### [Exercise aim]
Up to and including the line with "From stdpp Require Import base list strings.", restate the records below word for word, beginning with their first line.

### [Excerpted records]

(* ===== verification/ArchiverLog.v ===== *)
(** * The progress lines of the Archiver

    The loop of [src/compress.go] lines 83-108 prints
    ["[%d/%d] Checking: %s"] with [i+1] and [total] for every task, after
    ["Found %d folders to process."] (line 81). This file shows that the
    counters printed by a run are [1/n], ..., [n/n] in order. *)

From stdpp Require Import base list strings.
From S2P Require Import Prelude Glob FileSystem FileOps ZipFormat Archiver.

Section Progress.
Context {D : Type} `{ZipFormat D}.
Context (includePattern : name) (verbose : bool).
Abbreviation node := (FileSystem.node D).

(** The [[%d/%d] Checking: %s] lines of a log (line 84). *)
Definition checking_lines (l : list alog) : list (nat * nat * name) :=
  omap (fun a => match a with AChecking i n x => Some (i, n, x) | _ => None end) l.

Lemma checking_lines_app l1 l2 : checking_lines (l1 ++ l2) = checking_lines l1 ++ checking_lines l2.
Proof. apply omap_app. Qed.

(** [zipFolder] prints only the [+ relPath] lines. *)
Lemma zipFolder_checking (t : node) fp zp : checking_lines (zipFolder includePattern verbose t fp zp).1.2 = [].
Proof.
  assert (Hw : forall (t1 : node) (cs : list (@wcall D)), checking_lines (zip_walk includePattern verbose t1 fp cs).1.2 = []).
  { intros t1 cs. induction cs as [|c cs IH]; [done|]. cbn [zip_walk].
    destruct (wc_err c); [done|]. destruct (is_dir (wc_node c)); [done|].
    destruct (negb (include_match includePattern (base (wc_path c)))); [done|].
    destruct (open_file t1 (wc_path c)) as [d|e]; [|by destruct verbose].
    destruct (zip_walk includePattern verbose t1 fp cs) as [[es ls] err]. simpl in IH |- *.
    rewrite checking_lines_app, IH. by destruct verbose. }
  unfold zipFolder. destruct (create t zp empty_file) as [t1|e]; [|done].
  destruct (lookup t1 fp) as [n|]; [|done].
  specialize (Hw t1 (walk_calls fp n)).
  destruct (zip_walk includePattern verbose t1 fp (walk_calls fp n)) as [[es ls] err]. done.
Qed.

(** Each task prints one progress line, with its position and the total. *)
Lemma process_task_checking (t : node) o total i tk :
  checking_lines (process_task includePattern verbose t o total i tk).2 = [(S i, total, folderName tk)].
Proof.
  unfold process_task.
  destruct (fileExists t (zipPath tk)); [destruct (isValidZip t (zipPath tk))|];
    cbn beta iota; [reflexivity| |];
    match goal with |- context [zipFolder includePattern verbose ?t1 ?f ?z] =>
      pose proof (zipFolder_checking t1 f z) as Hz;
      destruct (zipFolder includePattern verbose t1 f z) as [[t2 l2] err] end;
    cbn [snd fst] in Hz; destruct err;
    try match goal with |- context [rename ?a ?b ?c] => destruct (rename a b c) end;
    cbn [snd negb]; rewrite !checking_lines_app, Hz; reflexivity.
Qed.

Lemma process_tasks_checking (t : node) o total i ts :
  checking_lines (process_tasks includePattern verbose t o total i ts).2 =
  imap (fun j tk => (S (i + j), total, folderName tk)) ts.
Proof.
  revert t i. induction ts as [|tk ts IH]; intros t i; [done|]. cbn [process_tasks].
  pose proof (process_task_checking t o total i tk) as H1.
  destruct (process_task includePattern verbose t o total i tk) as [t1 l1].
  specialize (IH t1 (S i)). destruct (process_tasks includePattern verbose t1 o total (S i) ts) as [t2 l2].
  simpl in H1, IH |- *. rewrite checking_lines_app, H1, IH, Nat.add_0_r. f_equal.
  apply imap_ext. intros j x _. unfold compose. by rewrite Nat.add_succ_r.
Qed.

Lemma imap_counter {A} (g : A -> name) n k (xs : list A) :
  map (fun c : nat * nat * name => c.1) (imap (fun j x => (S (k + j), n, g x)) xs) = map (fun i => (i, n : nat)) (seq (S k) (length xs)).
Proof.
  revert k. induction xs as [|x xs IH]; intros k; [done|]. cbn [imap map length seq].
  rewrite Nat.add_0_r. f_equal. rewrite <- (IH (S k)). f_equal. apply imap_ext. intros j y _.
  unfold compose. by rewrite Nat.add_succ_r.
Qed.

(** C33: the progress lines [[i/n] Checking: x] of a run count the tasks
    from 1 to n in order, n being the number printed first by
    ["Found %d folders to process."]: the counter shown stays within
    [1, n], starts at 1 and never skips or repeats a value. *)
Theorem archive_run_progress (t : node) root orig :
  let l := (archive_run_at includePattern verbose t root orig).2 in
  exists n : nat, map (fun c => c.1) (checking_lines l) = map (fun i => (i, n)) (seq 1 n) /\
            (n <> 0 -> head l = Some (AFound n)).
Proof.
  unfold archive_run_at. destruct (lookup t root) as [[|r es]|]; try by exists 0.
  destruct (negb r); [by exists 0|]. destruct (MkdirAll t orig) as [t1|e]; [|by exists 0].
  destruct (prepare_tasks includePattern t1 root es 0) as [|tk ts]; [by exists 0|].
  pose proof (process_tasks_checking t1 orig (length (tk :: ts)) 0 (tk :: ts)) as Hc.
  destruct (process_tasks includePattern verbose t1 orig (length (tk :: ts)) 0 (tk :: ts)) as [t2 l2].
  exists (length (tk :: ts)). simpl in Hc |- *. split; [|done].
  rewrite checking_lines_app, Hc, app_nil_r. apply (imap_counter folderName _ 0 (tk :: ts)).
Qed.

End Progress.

### [Answer to this task]
(* ===== verification/ArchiverLog.v ===== *)
(** * The progress lines of the Archiver

    The loop of [src/compress.go] lines 83-108 prints
    ["[%d/%d] Checking: %s"] with [i+1] and [total] for every task, after
    ["Found %d folders to process."] (line 81). This file shows that the
    counters printed by a run are [1/n], ..., [n/n] in order. *)

From stdpp Require Import base list strings.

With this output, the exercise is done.